:: Given data ::
-*-*-

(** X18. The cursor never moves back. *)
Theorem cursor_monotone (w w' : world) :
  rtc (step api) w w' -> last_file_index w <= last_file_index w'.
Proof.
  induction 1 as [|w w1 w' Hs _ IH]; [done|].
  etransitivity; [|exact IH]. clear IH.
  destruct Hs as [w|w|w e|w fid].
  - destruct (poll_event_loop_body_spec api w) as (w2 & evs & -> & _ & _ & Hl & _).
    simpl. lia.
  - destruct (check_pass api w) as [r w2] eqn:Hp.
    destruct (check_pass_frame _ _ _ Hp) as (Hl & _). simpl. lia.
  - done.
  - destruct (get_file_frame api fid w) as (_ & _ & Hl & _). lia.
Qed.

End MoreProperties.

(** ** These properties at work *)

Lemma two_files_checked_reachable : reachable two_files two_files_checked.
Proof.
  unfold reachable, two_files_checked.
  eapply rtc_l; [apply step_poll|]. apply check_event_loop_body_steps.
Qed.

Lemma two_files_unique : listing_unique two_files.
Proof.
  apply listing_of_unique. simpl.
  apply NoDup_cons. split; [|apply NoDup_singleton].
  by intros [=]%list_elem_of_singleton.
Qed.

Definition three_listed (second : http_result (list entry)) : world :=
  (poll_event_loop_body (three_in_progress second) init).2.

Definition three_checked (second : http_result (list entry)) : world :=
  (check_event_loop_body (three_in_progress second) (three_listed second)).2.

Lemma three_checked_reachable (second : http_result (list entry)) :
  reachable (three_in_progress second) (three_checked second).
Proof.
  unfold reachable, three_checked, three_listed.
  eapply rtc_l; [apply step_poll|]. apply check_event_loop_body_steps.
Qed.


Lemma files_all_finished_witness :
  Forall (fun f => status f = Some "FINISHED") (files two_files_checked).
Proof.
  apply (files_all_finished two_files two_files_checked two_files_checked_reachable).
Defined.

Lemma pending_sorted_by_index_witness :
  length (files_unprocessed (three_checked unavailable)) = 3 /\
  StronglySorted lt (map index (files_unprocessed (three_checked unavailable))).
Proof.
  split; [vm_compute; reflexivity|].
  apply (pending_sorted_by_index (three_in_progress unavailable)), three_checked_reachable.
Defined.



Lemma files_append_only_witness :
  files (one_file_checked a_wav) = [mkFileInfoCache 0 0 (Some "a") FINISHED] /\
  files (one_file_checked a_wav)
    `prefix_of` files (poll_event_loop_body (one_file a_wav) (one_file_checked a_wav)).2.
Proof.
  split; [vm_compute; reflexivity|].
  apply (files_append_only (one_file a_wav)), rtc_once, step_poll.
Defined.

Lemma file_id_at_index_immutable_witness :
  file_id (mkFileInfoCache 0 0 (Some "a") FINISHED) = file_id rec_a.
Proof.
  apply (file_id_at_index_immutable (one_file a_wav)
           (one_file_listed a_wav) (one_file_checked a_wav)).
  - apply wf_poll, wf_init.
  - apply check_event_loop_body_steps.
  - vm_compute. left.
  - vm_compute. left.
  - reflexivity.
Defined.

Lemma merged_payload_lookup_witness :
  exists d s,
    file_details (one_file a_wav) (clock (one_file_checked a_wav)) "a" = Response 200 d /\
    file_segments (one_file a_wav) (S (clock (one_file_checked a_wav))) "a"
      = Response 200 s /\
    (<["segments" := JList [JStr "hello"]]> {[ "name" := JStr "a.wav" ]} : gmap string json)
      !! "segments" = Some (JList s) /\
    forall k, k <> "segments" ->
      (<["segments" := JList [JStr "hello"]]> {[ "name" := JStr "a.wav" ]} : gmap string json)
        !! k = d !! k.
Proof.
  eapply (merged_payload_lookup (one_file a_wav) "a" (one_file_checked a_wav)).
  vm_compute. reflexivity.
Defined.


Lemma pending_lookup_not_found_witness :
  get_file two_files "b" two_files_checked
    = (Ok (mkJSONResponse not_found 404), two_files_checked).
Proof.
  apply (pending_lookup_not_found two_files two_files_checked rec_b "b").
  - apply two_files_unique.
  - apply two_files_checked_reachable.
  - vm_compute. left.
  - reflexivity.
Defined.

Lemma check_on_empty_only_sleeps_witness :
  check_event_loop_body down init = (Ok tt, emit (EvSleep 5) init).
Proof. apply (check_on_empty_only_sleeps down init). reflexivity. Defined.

-*-*-

:: Task prompt ::
Scan the data for the string "down" and copy each line in which it occurs.

:: Task result ::
  check_event_loop_body down init = (Ok tt, emit (EvSleep 5) init).
Proof. apply (check_on_empty_only_sleeps down init). reflexivity. Defined.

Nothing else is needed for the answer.